Can I leave the domain with whois and just make it send visitors to my normal hosting provider without the url changing?

Yes. You can either:

  1. Change the NAMESERVERS (NS records) on your domain at your new registrar (ie. "whois.com") to point to your existing host (assuming your host provides DNS services). Your host then handles the master DNS records for the domain. This is the easier option since your existing host will likely configure the necessary DNS records for you (A, CNAME, MX records etc.).

OR

  1. Create an A record in the master DNS records at your registrar (assuming the NAMESERVERS currently point to your new registrar) that points to the IP address of your host. This points all HTTP/S traffic to your host.

In both cases you will need to configure your existing host to accept requests at this domain. If this is the only domain on a new website then you can probably just state the domain name during account creation. If this is an existing website and you are wanting to point additional domains at it then you'll need to create an additional VirtualHost or ServerAlias (in cPanel speak this would be an Addon or Alias domain respectively.

Or do I have to transfer it and if so how long does that take?

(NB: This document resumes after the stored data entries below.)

Lemma C1_absent_field_witness :
  getProp (VObj [("name", VStr "baz")]) "reverse" = Ok VUndefined /\
  highestRankingStep (VObj [("name", VStr "baz")]) (VStr "ba")
                     (matchRankMap.startsWith, 0) "reverse" 1 =
    Ok (matchRankMap.startsWith, 0).
Proof.
  destruct (C1_absent_field_reads_undefined
              (VObj [("name", VStr "baz")]) "reverse" (VStr "ba")
              matchRankMap.startsWith 0 1 (conj eq_refl eq_refl) I)
    as (H1 & _ & H3 & _).
  split; [exact H1 | exact H3].
Defined.

(** C1 fails as stated: a record without the field [name], ranked on the
    selector [name] for the query "undefined", gets [equals] at selector 0
    and is returned, whereas the empty text ranks [noMatch] for that
    query. *)
Lemma C1_counterexample :
  absentField (VObj []) "name" /\
  getHighestRanking (VObj []) (Some ["name"]) (VStr "undefined") =
    Ok (matchRankMap.equals, 0) /\
  getMatchRanking (VStr "") (VStr "undefined") = matchRankMap.noMatch /\
  matchSorter [VObj []] (VStr "undefined") (mkOptions (Some ["name"])) =
    Ok [VObj []].
Proof. repeat split. Qed.

(** C2, as the code has it.  Without a selector list the item itself is
    classified and the selector index is [-1]; with the empty selector list
    nothing is classified, the ranking is [noMatch] with index [-1], and
    [matchSorter] returns no item. *)
Theorem C2_absent_and_empty_keys (item value : jsValue) (items : list jsValue) :
  getHighestRanking item None value = Ok (getMatchRanking item value, -1) /\
  getHighestRanking item (Some []) value = Ok (matchRankMap.noMatch, -1) /\
  matchSorter items value defaultOptions =
    matchSorter items value (mkOptions None) /\
  matchSorter items value (mkOptions (Some [])) = Ok [].
Proof.
  repeat split.
  unfold matchSorter. rewrite matchedItems_ranked. cbn [keys].
  assert (H : forall i, rankedFrom (Some []) value items i = Ok []).
  { induction items as [|x items IH]; intros i; [reflexivity|].
    cbn [rankedFrom]. rewrite IH. reflexivity. }
  now rewrite H.
Qed.

(** C2 fails as stated: with the empty selector list the item "a" ranks
    [noMatch] for the query "a", not [equals] as its own text does, and is
    not returned. *)
Lemma C2_counterexample :
  getHighestRanking (VStr "a") (Some []) (VStr "a") =
    Ok (matchRankMap.noMatch, -1) /\
  getMatchRanking (VStr "a") (VStr "a") = matchRankMap.equals /\
  matchSorter [VStr "a"] (VStr "a") (mkOptions (Some [])) = Ok [] /\
  matchSorter [VStr "a"] (VStr "a") defaultOptions = Ok [VStr "a"].
Proof. repeat split. Qed.

(** C3.  The records of a call are output in the order tier descending, then
    selector index ascending, then input index ascending: the sorted list is
    a rearrangement of the records that is in that order, and the only one;
    every record carries an item of the input at its position, with its
    ranking, and every item ranked above [noMatch] has its record.  The
    comparator answers [-1] or [1], never [0].  So two output records of
    equal tier and equal selector index stand in input order; for the input
    Foo1, Bar, Foo2 and the query "foo" the output is Foo1, Foo2. *)
Theorem C3_output_order
        (items : list jsValue) (value : jsValue) (options : Options)
        (recs : list ranked) :
  matchedItems items value options = Ok recs ->
  let sorted := sort sortRankedItems recs in
  matchSorter items value options = Ok (map item sorted) /\
  Permutation sorted recs /\
  StronglySorted before sorted /\
  (forall l, Permutation l recs -> StronglySorted before l -> l = sorted) /\
  (forall r, In r recs -> recordOf (keys options) value items 0 r) /\
  (forall n x r k,
      nth_error items n = Some x ->
      getHighestRanking x (keys options) value = Ok (r, k) ->
      r > matchRankMap.noMatch ->
      In (mkRanked x r (Z.of_nat n) k) recs) /\
  (forall a b, sortRankedItems a b = -1 \/ sortRankedItems a b = 1) /\
  (forall l1 a l2 b l3,
      sorted = (l1 ++ a :: l2 ++ b :: l3)%list ->
      rank a = rank b -> keyIndex a = keyIndex b -> index a < index b) /\
  matchSorter [VStr "Foo1"; VStr "Bar"; VStr "Foo2"] (VStr "foo")
              defaultOptions = Ok [VStr "Foo1"; VStr "Foo2"].
Proof.
  intros Hm sorted.
  destruct (matchedItems_records _ _ _ _ Hm) as [Hrec Hnd].
  assert (Hs : StronglySorted before sorted) by now apply sort_sorted.
  repeat split.
  - unfold matchSorter. now rewrite Hm.
  - apply sort_perm.
  - exact Hs.
  - intros l Hp Hl. now apply sort_unique.
  - rewrite Forall_forall in Hrec. now apply Hrec.
  - rewrite Forall_forall in Hrec. now apply Hrec.
  - rewrite Forall_forall in Hrec. now apply Hrec.
  - rewrite Forall_forall in Hrec. now apply Hrec.
  - intros n x r k Hn Hg Hr. rewrite matchedItems_ranked in Hm.
    apply (rankedFrom_complete _ _ _ 0 recs n x r k Hm Hn Hg Hr).
  - apply sortRankedItems_values.
  - intros l1 a l2 b l3 Heq Hr Hk. rewrite Heq in Hs.
    apply sorted_split in Hs. unfold before in Hs. lia.
Qed.
(** X3. Padding is idempotent: padding the result of [pad_sequences]
    again, to the same length, changes nothing. *)
Theorem pad_sequences_idempotent (n : nat) (xs ys : list (list Z)) :
  0 < n ->
  pad_sequences xs n pre pre 0 = Some ys ->
  pad_sequences ys n pre pre 0 = Some ys.
Proof.
  intros Hn Hxs. unfold pad_sequences in *.
  rewrite (mapM_total _ (left_padded n)) in Hxs
    by (intros; apply pad_row_pre; assumption).
  injection Hxs as <-.
  rewrite (mapM_total _ (fun r => r)).
  - rewrite map_id. reflexivity.
  - intros r Hr. apply in_map_iff in Hr. destruct Hr as [s [<- _]].
    rewrite pad_row_pre by assumption.
    rewrite left_padded_fixed by apply left_padded_length. reflexivity.
Qed.

(** ** The embedding layer, position by position *)

Section EmbeddingMore.

Variable F : Type.
Variable fadd : F -> F -> F.

Lemma call_rows (maxlen vocab_size embed_dim : nat)
  (w_tok w_pos : nat -> nat -> F) (x : list Z) (out : list (list F)) :
  TokenAndPositionEmbedding_call fadd
    (TokenAndPositionEmbedding_init maxlen vocab_size embed_dim w_tok w_pos) x = Some out ->
  forall i v, nth_error out i = Some v ->
    exists id, nth_error x i = Some id /\
      (0 <= id < Z.of_nat vocab_size)%Z /\ i < maxlen /\
      v = tabulate embed_dim (fun k => fadd (w_tok (Z.to_nat id) k) (w_pos i k)).
Proof.
  intros Hout i v Hv.
  destruct (@call_characterised F fadd _ _ _ _ _ _ _ Hout) as [Hlen Hrows].
  assert (Hi : i < length x) by (rewrite <- Hlen; apply nth_error_Some; congruence).
  destruct (nth_error x i) as [id|] eqn:Hid;
    [|apply nth_error_None in Hid; lia].
  destruct (Hrows i id Hid) as (Hr & Hm & _ & _ & Ho).
  exists id. split; [reflexivity|]. split; [assumption|]. split; [assumption|].
  rewrite Ho in Hv. injection Hv as <-. apply vadd_rows.
Qed.

(** X4. Whenever the call returns, its output has one vector per input
    id and every vector has exactly [embed_dim] components: the shape
    (sequence length, embed_dim). *)
Theorem call_output_has_shape_length_by_embed_dim
  (maxlen vocab_size embed_dim : nat) (w_tok w_pos : nat -> nat -> F)
  (x : list Z) (out : list (list F)) :
  TokenAndPositionEmbedding_call fadd
    (TokenAndPositionEmbedding_init maxlen vocab_size embed_dim w_tok w_pos) x = Some out ->
  length out = length x /\ Forall (fun v => length v = embed_dim) out.
Proof.
  intros Hout. split; [apply (@call_characterised F fadd _ _ _ _ _ _ _ Hout)|].
  apply Forall_forall. intros v Hv. apply In_nth_error in Hv.
  destruct Hv as [i Hi].
  destruct (@call_rows _ _ _ _ _ _ _ Hout _ _ Hi) as (id & _ & _ & _ & ->).
  apply tabulate_length.
Qed.

(** X5. The embedding is position-wise: the vector at position [i]
    depends only on the id at position [i] and on [i].  Two inputs with the
    same id at position [i] get the same vector there, whatever their
    other ids and their lengths. *)
Theorem call_is_position_wise
  (maxlen vocab_size embed_dim : nat) (w_tok w_pos : nat -> nat -> F)
  (x x' : list Z) (out out' : list (list F)) (i : nat) (id : Z) :
  let self := TokenAndPositionEmbedding_init maxlen vocab_size embed_dim w_tok w_pos in
  TokenAndPositionEmbedding_call fadd self x = Some out ->
  TokenAndPositionEmbedding_call fadd self x' = Some out' ->
  nth_error x i = Some id ->
  nth_error x' i = Some id ->
  nth_error out i = nth_error out' i /\
  nth_error out i =
    Some (tabulate embed_dim (fun k => fadd (w_tok (Z.to_nat id) k) (w_pos i k))).
Proof.
  intros self Hout Hout' Hx Hx'.
  destruct (@call_characterised F fadd _ _ _ _ _ _ _ Hout) as [_ Hrows].
  destruct (@call_characterised F fadd _ _ _ _ _ _ _ Hout') as [_ Hrows'].
  destruct (Hrows i id Hx) as (_ & _ & _ & _ & Ho).
  destruct (Hrows' i id Hx') as (_ & _ & _ & _ & Ho').
  rewrite Ho, Ho'. split; [reflexivity|]. f_equal. apply vadd_rows.
Qed.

No, you do not need to do this. The only convenience is having your billing in the same place, but that would seem to defeat the point of having registered it at a cheaper price at an alternative registrar to begin with. For some TLDs (notably .com) you will need to pay for an additional years+ registration at the time of transfer.

Transfer can take anywhere from minutes to several days. Delays can be compounded if you are also changing NAMESERVERS.